Santo Deus, o que fizemos nós? Impusemos arrocho [austeridade] durante uma década contra nossos cidadãos, só para “resgatar” bancos falidos. Até o FMI já nos criticou por acompanhar a Europa e resgatar bancos e impor mais e mais arrocho [austeridade]. Se a Syriza vence na tentativa de evitar o arrocho [austeridade] na Grécia, nesse caso todo nosso sacrifício, todo o sacrifício e nossa população, toda a miséria que impusemos ao nosso próprio povo, todo o thatcherismo que impusemos foi desnecessário e não tínhamos nenhuma necessidade de causar toda aquele mal..

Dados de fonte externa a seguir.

(* ===== verification/Cluster.v ===== *)
(** * Several workers at once

    The coordinator's threads, the file system and any number of worker
    processes (src/Lab02/src/mr/worker.go, coordinator.go), interleaved.  A
    worker is at a point of the loop of [Worker]; its RPCs are threads of the
    coordinator; a file is created and written in two steps, so that another
    process may see it empty.  A process can stop at any point: a crash of
    [mapf] or [reducef], [log.Fatal], a failed call, [os.Exit]. *)
From S2P Require Import Prelude GoStrings Coordinator Worker.

Section cluster.
Context {HC : Codec}.
Context (sort : ∀ A, (A → A → bool) → list A → list A).
Context (writable : string → bool).
Context (mapf : string → string → go (list KeyValue)) (reducef : string → list string → go string).

(** [Asking k] and [Waiting k]: the call is thread [k] of the coordinator. *)
Inductive stage :=
| Idle
| Asking (k : nat)
| Started (work : AskTaskReply)
| Mapping (work : AskTaskReply) (outputLists : gmap Z (list KeyValue)) (i : Z) (outputFiles : gmap Z string)
| Encoding (work : AskTaskReply) (outputLists : gmap Z (list KeyValue)) (i : Z)
    (data : list KeyValue) (outputFiles : gmap Z string)
| Reading (work : AskTaskReply) (names : list string) (contentData : list KeyValue)
| Reducing (work : AskTaskReply) (contentData : list KeyValue)
| Renaming (work : AskTaskReply)
| Reporting (work : AskTaskReply) (outputFiles : gmap Z string)
| Waiting (k : nat)
| Exited.

(** A step of the [switch]: worker [id] reads or writes one file. *)
Definition task_step (id : Z) (fs : filesystem) (st : stage) : go (filesystem * stage) :=
  match st with
  | Started work =>
      if ar_TaskType work =? 1 then
        name ← index (ar_Files work) 0;
        match fs !! name with
        | None => Fatal
        | Some fileContent =>
            mapResult ← mapf name fileContent;
            outputLists ← bucket (ar_NReduce work) mapResult ∅;
            mret (fs, Mapping work outputLists 0 ∅)
        end
      else if ar_TaskType work =? 2 then
        if decide (ar_Files work = []) then mret (fs, Reporting work ∅)
        else mret (fs, Reading work (ar_Files work) [])
      else mret (fs, Reporting work ∅)
  | Mapping work outputLists i outputFiles =>
      if i <? ar_NReduce work then
        match outputLists !! i with
        | Some data =>
            let name := map_file id (ar_TaskId work) i in
            fs ← os_Create writable fs name;
            mret (fs, Encoding work outputLists i data (<[i := name]> outputFiles))
        | None => mret (fs, Mapping work outputLists (i + 1) outputFiles)
        end
      else mret (fs, Reporting work outputFiles)
  | Encoding work outputLists i data outputFiles =>
      mret (WriteString fs (map_file id (ar_TaskId work) i) (encode data),
            Mapping work outputLists (i + 1) outputFiles)
  | Reading work (name :: names) contentData =>
      match fs !! name with
      | None => Fatal
      | Some content =>
          match decode content with
          | None => Fatal
          | Some kVL => mret (fs, Reading work names (contentData ++ kVL))
          end
      end
  | Reading work [] contentData =>
      let contentData := sort _ byKey contentData in
      fs ← os_Create writable fs (reduce_tmp id (ar_TaskId work));
      mret (fs, Reducing work contentData)
  | Reducing work contentData =>
      out ← reduce_output reducef contentData;
      mret (WriteString fs (reduce_tmp id (ar_TaskId work)) out, Renaming work)
  | Renaming work =>
      let outputFile := reduce_file (ar_TaskId work) in
      mret (Rename fs (reduce_tmp id (ar_TaskId work)) outputFile, Reporting work {[0 := outputFile]})
  | Idle | Asking _ | Reporting _ _ | Waiting _ | Exited => Blocked
  end.

Record worker := mkWorker { wk_id : Z; wk_stage : stage }.
Record cluster := mkCluster { cl_world : world; cl_fs : filesystem; cl_workers : list worker }.

(** What the loop does with the answers of the two calls. *)
Definition answered (work : AskTaskReply) : worker :=
  mkWorker (ar_Id work) (if ar_TaskId work =? -1 then Idle else Started work).
Definition acknowledged (id : Z) (err : option string) : worker :=
  mkWorker id (match err with None => Idle | Some _ => Exited end).

Definition ask_of (id : Z) : thread := AskCalled (mkAskTaskArgs id).
Definition report_of (id : Z) (work : AskTaskReply) (outs : gmap Z string) : TaskDoneArgs :=
  mkTaskDoneArgs id (ar_TaskType work) (ar_TaskId work) outs.

Inductive cstep : cluster → cluster → Prop :=
| cs_join w fs ws : cstep (mkCluster w fs ws) (mkCluster w fs (ws ++ [mkWorker (-1) Idle]))
| cs_ask c ths l fs ws i id :
    ws !! i = Some (mkWorker id Idle) →
    cstep (mkCluster (mkWorld c ths l) fs ws)
      (mkCluster (mkWorld c (ths ++ [ask_of id]) l) fs (<[i := mkWorker id (Asking (length ths))]> ws))
| cs_serve c ths l fs ws k th c' th' since now :
    ths !! k = Some th → thread_step since now c th = Ret (c', th') →
    cstep (mkCluster (mkWorld c ths l) fs ws)
      (mkCluster (mkWorld c' (<[k := th']> ths) (log_step th l)) fs ws)
| cs_answer w fs ws i id k reply :
    ws !! i = Some (mkWorker id (Asking k)) → threads w !! k = Some (AskReturned reply) →
    cstep (mkCluster w fs ws) (mkCluster w fs (<[i := answered reply]> ws))
| cs_task w fs ws i id st fs' st' :
    ws !! i = Some (mkWorker id st) → task_step id fs st = Ret (fs', st') →
    cstep (mkCluster w fs ws) (mkCluster w fs' (<[i := mkWorker id st']> ws))
| cs_report c ths l fs ws i id work outs :
    ws !! i = Some (mkWorker id (Reporting work outs)) →
    cstep (mkCluster (mkWorld c ths l) fs ws)
      (mkCluster (mkWorld c (ths ++ [DoneCalled (report_of id work outs)]) l) fs
         (<[i := mkWorker id (Waiting (length ths))]> ws))
| cs_acked w fs ws i id k reply err :
    ws !! i = Some (mkWorker id (Waiting k)) → threads w !! k = Some (DoneReturned reply err) →
    cstep (mkCluster w fs ws) (mkCluster w fs (<[i := acknowledged id err]> ws))
| cs_stop w fs ws i id st :
    ws !! i = Some (mkWorker id st) →
    cstep (mkCluster w fs ws) (mkCluster w fs (<[i := mkWorker id Exited]> ws)).

Definition cluster_initial (input : list string) (nRed : Z) (fs0 : filesystem) : cluster :=
  mkCluster (initial input nRed) fs0 [].
Definition cluster_reachable (input : list string) (nRed : Z) (fs0 : filesystem) (s : cluster) : Prop :=
  rtc cstep (cluster_initial input nRed fs0) s.

(** ** Executable schedules *)
Inductive move :=
| MvJoin | MvAsk (i : nat) | MvServe (k : nat) (since now : Z) | MvAnswer (i : nat) | MvTask (i : nat)
| MvReport (i : nat) | MvAcked (i : nat) | MvStop (i : nat).

Definition cmove (m : move) (s : cluster) : option cluster :=
  let '(mkCluster (mkWorld c ths l as w) fs ws) := s in
  match m with
  | MvJoin => Some (mkCluster w fs (ws ++ [mkWorker (-1) Idle]))
  | MvAsk i =>
      match ws !! i with
      | Some (mkWorker id Idle) =>
          Some (mkCluster (mkWorld c (ths ++ [ask_of id]) l) fs
                  (<[i := mkWorker id (Asking (length ths))]> ws))
      | _ => None
      end
  | MvServe k since now =>
      th ← ths !! k;
      match thread_step since now c th with
      | Ret (c', th') => Some (mkCluster (mkWorld c' (<[k := th']> ths) (log_step th l)) fs ws)
      | _ => None
      end
  | MvAnswer i =>
      match ws !! i with
      | Some (mkWorker id (Asking k)) =>
          match ths !! k with
          | Some (AskReturned reply) => Some (mkCluster w fs (<[i := answered reply]> ws))
          | _ => None
          end
      | _ => None
      end
  | MvTask i =>
      match ws !! i with
      | Some (mkWorker id st) =>
          match task_step id fs st with
          | Ret (fs', st') => Some (mkCluster w fs' (<[i := mkWorker id st']> ws))
          | _ => None
          end
      | None => None
      end
  | MvReport i =>
      match ws !! i with
      | Some (mkWorker id (Reporting work outs)) =>
          Some (mkCluster (mkWorld c (ths ++ [DoneCalled (report_of id work outs)]) l) fs
                  (<[i := mkWorker id (Waiting (length ths))]> ws))
      | _ => None
      end
  | MvAcked i =>
      match ws !! i with
      | Some (mkWorker id (Waiting k)) =>
          match ths !! k with
          | Some (DoneReturned _ err) => Some (mkCluster w fs (<[i := acknowledged id err]> ws))
          | _ => None
          end
      | _ => None
      end
  | MvStop i =>
      match ws !! i with
      | Some (mkWorker id _) => Some (mkCluster w fs (<[i := mkWorker id Exited]> ws))
      | None => None
      end
  end.

Definition cmoves (ms : list move) (s : cluster) : option cluster :=
  foldl (λ o m, o ≫= cmove m) (Some s) ms.

Lemma cmove_sound m s s' : cmove m s = Some s' → cstep s s'.
Proof.
  destruct s as [[c ths l] fs ws], m; simpl; intros H; repeat (case_match; simplify_eq/=); simplify_option_eq;
    try (econstructor; by eauto).
  repeat case_match; simplify_eq. by econstructor.
Qed.

Lemma cmoves_none ms : foldl (λ o m, o ≫= cmove m) None ms = None.
Proof. by induction ms. Qed.

Lemma cmoves_reachable ms s s' : cmoves ms s = Some s' → rtc cstep s s'.
Proof.
  unfold cmoves. revert s. induction ms as [|m ms IH]; intros s; simpl; [by intros [= ->]|].
  destruct (cmove m s) as [s1|] eqn:E; [|by rewrite cmoves_none]. intros H.
  eapply rtc_l; [by eapply cmove_sound|]. by apply IH.
Qed.
End cluster.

Há todo um efeito-demonstração, e aí está a razão pela qual estão tratando a Grécia como caso exemplar, porque a Grécia está mostrando aos trabalhadores que dizem “ninguém tem de impor arrocho [austeridade] contra o próprio povo, e governos populares podem, sim, cobrar os impostos que os sonegadores não querem pagar.

Lembram há alguns anos, quando a Europa disse: a Grécia tem uma dívida externa de 50 bilhões? Ora! Foi-se ver e descobriu-se que o banco central entregara ao governo grego uma lista de sonegadores. Ficou conhecida como Lista Lagarde (como a Presidenta do FMI, Christine Lagarde, que então era Ministra de Finanças da França), com a relação dos sonegadores que mantinham contas no banco HSBC. Somadas aquelas contas chegavam a mais de 50 bilhões de euros. [1] Em vários sentidos, basta a Grécia cobrar o que lhe devem esses milionários sonegadores de impostos, para pagar o que deve... aos bancos.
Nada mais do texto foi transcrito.